(TASK DETAILS):
Up to and including the line that contains "- apply select_one_Some", return every line from the start of the data, unchanged.

#####

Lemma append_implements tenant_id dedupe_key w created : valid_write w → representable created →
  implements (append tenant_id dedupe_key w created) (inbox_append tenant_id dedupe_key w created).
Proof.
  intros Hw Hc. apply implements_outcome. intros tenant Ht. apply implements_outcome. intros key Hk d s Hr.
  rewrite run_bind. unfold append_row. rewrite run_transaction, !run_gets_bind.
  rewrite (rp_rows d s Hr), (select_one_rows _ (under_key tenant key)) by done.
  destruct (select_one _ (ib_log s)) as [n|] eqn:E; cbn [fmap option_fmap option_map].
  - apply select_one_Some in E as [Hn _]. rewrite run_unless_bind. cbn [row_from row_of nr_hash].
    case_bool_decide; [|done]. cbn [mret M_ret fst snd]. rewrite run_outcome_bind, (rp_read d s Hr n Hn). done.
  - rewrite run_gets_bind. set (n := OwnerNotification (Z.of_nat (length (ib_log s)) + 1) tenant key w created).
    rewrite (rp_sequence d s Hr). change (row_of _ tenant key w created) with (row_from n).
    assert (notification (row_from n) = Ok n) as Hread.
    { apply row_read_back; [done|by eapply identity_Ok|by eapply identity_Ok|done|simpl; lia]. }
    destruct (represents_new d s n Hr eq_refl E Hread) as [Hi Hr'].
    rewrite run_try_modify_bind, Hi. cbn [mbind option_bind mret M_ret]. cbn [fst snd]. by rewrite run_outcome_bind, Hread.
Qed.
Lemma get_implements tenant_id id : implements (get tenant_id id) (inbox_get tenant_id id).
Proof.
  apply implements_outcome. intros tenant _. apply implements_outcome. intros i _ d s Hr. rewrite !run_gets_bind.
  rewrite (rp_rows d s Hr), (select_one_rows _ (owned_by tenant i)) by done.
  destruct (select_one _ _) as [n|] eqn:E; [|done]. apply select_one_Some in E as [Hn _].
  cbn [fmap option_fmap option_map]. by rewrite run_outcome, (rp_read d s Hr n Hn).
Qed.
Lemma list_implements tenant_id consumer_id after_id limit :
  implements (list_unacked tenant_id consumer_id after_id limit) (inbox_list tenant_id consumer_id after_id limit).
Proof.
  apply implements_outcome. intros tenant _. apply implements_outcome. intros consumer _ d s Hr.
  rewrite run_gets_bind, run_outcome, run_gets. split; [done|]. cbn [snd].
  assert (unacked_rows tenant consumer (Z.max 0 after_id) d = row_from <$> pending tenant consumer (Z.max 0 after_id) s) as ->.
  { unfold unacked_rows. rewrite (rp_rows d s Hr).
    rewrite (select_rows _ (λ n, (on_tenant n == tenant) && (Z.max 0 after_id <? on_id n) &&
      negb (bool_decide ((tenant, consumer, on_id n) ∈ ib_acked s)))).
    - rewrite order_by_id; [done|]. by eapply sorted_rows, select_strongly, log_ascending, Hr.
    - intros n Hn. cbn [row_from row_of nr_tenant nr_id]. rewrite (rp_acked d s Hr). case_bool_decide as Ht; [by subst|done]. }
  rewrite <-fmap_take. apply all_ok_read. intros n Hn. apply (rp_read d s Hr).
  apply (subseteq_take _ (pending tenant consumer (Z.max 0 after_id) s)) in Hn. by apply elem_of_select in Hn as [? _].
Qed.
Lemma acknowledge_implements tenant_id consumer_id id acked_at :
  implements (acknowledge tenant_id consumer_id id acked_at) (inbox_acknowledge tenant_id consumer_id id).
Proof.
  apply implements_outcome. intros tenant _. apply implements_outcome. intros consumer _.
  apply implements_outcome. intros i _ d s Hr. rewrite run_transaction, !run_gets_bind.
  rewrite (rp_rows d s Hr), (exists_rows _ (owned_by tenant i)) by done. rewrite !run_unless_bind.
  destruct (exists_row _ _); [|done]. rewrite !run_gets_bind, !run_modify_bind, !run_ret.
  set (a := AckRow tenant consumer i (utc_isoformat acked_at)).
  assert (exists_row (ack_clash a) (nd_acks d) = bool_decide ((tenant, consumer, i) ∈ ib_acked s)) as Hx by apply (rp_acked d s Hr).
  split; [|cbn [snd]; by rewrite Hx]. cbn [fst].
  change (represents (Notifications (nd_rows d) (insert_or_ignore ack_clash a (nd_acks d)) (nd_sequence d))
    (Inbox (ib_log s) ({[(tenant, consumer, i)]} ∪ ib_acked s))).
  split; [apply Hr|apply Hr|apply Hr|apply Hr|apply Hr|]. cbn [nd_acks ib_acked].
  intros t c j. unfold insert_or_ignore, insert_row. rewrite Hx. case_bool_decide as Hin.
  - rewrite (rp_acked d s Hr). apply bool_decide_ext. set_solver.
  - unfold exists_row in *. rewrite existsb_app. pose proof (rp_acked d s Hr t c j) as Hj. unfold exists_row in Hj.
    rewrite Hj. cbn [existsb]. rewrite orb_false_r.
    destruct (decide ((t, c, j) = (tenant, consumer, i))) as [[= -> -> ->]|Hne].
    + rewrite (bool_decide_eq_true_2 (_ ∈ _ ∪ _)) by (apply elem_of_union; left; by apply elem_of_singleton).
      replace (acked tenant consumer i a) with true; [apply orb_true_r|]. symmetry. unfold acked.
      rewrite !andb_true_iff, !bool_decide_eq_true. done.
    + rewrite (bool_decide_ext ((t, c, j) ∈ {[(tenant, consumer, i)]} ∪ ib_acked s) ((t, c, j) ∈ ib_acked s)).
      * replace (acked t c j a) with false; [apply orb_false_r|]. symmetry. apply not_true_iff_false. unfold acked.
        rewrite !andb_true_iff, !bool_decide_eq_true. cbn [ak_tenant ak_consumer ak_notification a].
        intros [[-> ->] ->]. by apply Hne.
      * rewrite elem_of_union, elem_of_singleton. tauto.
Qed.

#####

(SOLUTION):
Lemma append_implements tenant_id dedupe_key w created : valid_write w → representable created →
  implements (append tenant_id dedupe_key w created) (inbox_append tenant_id dedupe_key w created).
Proof.
  intros Hw Hc. apply implements_outcome. intros tenant Ht. apply implements_outcome. intros key Hk d s Hr.
  rewrite run_bind. unfold append_row. rewrite run_transaction, !run_gets_bind.
  rewrite (rp_rows d s Hr), (select_one_rows _ (under_key tenant key)) by done.
  destruct (select_one _ (ib_log s)) as [n|] eqn:E; cbn [fmap option_fmap option_map].
  - apply select_one_Some in E as [Hn _]. rewrite run_unless_bind. cbn [row_from row_of nr_hash].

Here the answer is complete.